> **What you should do**: Where the records appear below, transcribe them exactly, leaving none out.

> **Supplied material**:
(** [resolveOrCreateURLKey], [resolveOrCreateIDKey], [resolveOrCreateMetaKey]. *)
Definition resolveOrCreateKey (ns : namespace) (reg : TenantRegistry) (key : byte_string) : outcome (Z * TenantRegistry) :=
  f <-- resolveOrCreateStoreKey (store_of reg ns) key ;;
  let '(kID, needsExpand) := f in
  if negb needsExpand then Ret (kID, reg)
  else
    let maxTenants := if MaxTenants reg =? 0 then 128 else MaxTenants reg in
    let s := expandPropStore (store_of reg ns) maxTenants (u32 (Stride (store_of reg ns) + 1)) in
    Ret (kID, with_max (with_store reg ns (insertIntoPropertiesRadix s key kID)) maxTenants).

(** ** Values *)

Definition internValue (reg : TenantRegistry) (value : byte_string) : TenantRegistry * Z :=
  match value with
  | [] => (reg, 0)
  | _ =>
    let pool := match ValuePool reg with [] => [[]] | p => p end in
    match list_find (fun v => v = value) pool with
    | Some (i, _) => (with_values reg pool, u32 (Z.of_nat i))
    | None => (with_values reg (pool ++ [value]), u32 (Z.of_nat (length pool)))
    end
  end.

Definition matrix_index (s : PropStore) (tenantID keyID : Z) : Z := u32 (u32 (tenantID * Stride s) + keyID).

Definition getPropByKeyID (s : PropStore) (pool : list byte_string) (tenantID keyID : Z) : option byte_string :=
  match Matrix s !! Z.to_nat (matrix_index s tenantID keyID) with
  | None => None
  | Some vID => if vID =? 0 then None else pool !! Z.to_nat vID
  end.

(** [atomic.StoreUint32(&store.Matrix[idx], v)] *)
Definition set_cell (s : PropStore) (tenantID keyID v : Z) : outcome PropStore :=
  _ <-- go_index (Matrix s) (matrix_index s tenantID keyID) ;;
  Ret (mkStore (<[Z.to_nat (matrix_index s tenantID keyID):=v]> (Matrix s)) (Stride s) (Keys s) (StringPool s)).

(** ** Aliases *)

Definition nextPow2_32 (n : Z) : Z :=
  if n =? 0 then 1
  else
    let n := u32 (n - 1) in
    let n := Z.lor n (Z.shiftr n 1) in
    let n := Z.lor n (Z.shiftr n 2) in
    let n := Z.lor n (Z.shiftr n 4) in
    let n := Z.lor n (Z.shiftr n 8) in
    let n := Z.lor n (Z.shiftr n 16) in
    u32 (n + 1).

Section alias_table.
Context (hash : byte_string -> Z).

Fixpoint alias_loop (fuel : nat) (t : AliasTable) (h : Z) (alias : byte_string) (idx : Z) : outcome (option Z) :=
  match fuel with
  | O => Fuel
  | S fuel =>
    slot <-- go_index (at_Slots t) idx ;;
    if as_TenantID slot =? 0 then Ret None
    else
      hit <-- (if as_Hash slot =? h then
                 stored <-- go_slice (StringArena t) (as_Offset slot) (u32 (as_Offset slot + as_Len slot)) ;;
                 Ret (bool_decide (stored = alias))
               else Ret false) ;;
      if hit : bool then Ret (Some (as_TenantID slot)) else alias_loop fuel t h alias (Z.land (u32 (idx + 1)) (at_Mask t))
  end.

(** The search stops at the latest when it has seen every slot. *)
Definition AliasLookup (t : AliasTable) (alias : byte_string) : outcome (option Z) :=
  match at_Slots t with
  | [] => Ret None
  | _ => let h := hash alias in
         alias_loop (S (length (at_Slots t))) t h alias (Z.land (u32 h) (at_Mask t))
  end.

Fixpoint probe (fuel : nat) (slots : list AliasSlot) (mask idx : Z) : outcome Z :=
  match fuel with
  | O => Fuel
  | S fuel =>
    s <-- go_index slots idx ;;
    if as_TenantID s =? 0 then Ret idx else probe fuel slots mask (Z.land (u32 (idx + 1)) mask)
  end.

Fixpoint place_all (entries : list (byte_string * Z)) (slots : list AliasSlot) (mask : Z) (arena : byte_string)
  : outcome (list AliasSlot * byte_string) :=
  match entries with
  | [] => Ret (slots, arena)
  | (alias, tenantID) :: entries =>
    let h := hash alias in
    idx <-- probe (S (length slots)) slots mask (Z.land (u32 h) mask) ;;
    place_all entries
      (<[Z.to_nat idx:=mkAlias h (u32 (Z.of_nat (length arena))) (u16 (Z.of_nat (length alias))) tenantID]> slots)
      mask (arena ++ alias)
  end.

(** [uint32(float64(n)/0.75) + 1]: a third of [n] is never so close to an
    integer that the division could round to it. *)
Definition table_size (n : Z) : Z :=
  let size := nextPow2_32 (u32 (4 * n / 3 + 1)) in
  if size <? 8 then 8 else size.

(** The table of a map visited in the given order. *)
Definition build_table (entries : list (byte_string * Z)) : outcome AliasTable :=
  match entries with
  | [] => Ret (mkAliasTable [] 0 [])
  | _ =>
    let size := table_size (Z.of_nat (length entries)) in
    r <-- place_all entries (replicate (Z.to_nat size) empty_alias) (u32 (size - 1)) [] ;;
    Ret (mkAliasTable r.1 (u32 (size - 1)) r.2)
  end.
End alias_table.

> **Task answer**:
(** [resolveOrCreateURLKey], [resolveOrCreateIDKey], [resolveOrCreateMetaKey]. *)
Definition resolveOrCreateKey (ns : namespace) (reg : TenantRegistry) (key : byte_string) : outcome (Z * TenantRegistry) :=
  f <-- resolveOrCreateStoreKey (store_of reg ns) key ;;
  let '(kID, needsExpand) := f in
  if negb needsExpand then Ret (kID, reg)
  else
    let maxTenants := if MaxTenants reg =? 0 then 128 else MaxTenants reg in
    let s := expandPropStore (store_of reg ns) maxTenants (u32 (Stride (store_of reg ns) + 1)) in
    Ret (kID, with_max (with_store reg ns (insertIntoPropertiesRadix s key kID)) maxTenants).

(** ** Values *)

Definition internValue (reg : TenantRegistry) (value : byte_string) : TenantRegistry * Z :=
  match value with
  | [] => (reg, 0)
  | _ =>
    let pool := match ValuePool reg with [] => [[]] | p => p end in
    match list_find (fun v => v = value) pool with
    | Some (i, _) => (with_values reg pool, u32 (Z.of_nat i))
    | None => (with_values reg (pool ++ [value]), u32 (Z.of_nat (length pool)))
    end
  end.

Definition matrix_index (s : PropStore) (tenantID keyID : Z) : Z := u32 (u32 (tenantID * Stride s) + keyID).

Definition getPropByKeyID (s : PropStore) (pool : list byte_string) (tenantID keyID : Z) : option byte_string :=
  match Matrix s !! Z.to_nat (matrix_index s tenantID keyID) with
  | None => None
  | Some vID => if vID =? 0 then None else pool !! Z.to_nat vID
  end.

(** [atomic.StoreUint32(&store.Matrix[idx], v)] *)
Definition set_cell (s : PropStore) (tenantID keyID v : Z) : outcome PropStore :=
  _ <-- go_index (Matrix s) (matrix_index s tenantID keyID) ;;
  Ret (mkStore (<[Z.to_nat (matrix_index s tenantID keyID):=v]> (Matrix s)) (Stride s) (Keys s) (StringPool s)).

(** ** Aliases *)

Definition nextPow2_32 (n : Z) : Z :=
  if n =? 0 then 1
  else
    let n := u32 (n - 1) in
    let n := Z.lor n (Z.shiftr n 1) in
    let n := Z.lor n (Z.shiftr n 2) in
    let n := Z.lor n (Z.shiftr n 4) in
    let n := Z.lor n (Z.shiftr n 8) in
    let n := Z.lor n (Z.shiftr n 16) in
    u32 (n + 1).

Section alias_table.
Context (hash : byte_string -> Z).

Fixpoint alias_loop (fuel : nat) (t : AliasTable) (h : Z) (alias : byte_string) (idx : Z) : outcome (option Z) :=
  match fuel with
  | O => Fuel
  | S fuel =>
    slot <-- go_index (at_Slots t) idx ;;
    if as_TenantID slot =? 0 then Ret None
    else
      hit <-- (if as_Hash slot =? h then
                 stored <-- go_slice (StringArena t) (as_Offset slot) (u32 (as_Offset slot + as_Len slot)) ;;
                 Ret (bool_decide (stored = alias))
               else Ret false) ;;
      if hit : bool then Ret (Some (as_TenantID slot)) else alias_loop fuel t h alias (Z.land (u32 (idx + 1)) (at_Mask t))
  end.

(** The search stops at the latest when it has seen every slot. *)
Definition AliasLookup (t : AliasTable) (alias : byte_string) : outcome (option Z) :=
  match at_Slots t with
  | [] => Ret None
  | _ => let h := hash alias in
         alias_loop (S (length (at_Slots t))) t h alias (Z.land (u32 h) (at_Mask t))
  end.

Fixpoint probe (fuel : nat) (slots : list AliasSlot) (mask idx : Z) : outcome Z :=
  match fuel with
  | O => Fuel
  | S fuel =>
    s <-- go_index slots idx ;;
    if as_TenantID s =? 0 then Ret idx else probe fuel slots mask (Z.land (u32 (idx + 1)) mask)
  end.

Fixpoint place_all (entries : list (byte_string * Z)) (slots : list AliasSlot) (mask : Z) (arena : byte_string)
  : outcome (list AliasSlot * byte_string) :=
  match entries with
  | [] => Ret (slots, arena)
  | (alias, tenantID) :: entries =>
    let h := hash alias in
    idx <-- probe (S (length slots)) slots mask (Z.land (u32 h) mask) ;;
    place_all entries
      (<[Z.to_nat idx:=mkAlias h (u32 (Z.of_nat (length arena))) (u16 (Z.of_nat (length alias))) tenantID]> slots)
      mask (arena ++ alias)
  end.

(** [uint32(float64(n)/0.75) + 1]: a third of [n] is never so close to an
    integer that the division could round to it. *)
Definition table_size (n : Z) : Z :=
  let size := nextPow2_32 (u32 (4 * n / 3 + 1)) in
  if size <? 8 then 8 else size.

(** The table of a map visited in the given order. *)
Definition build_table (entries : list (byte_string * Z)) : outcome AliasTable :=
  match entries with
  | [] => Ret (mkAliasTable [] 0 [])
  | _ =>
    let size := table_size (Z.of_nat (length entries)) in
    r <-- place_all entries (replicate (Z.to_nat size) empty_alias) (u32 (size - 1)) [] ;;
    Ret (mkAliasTable r.1 (u32 (size - 1)) r.2)
  end.
End alias_table.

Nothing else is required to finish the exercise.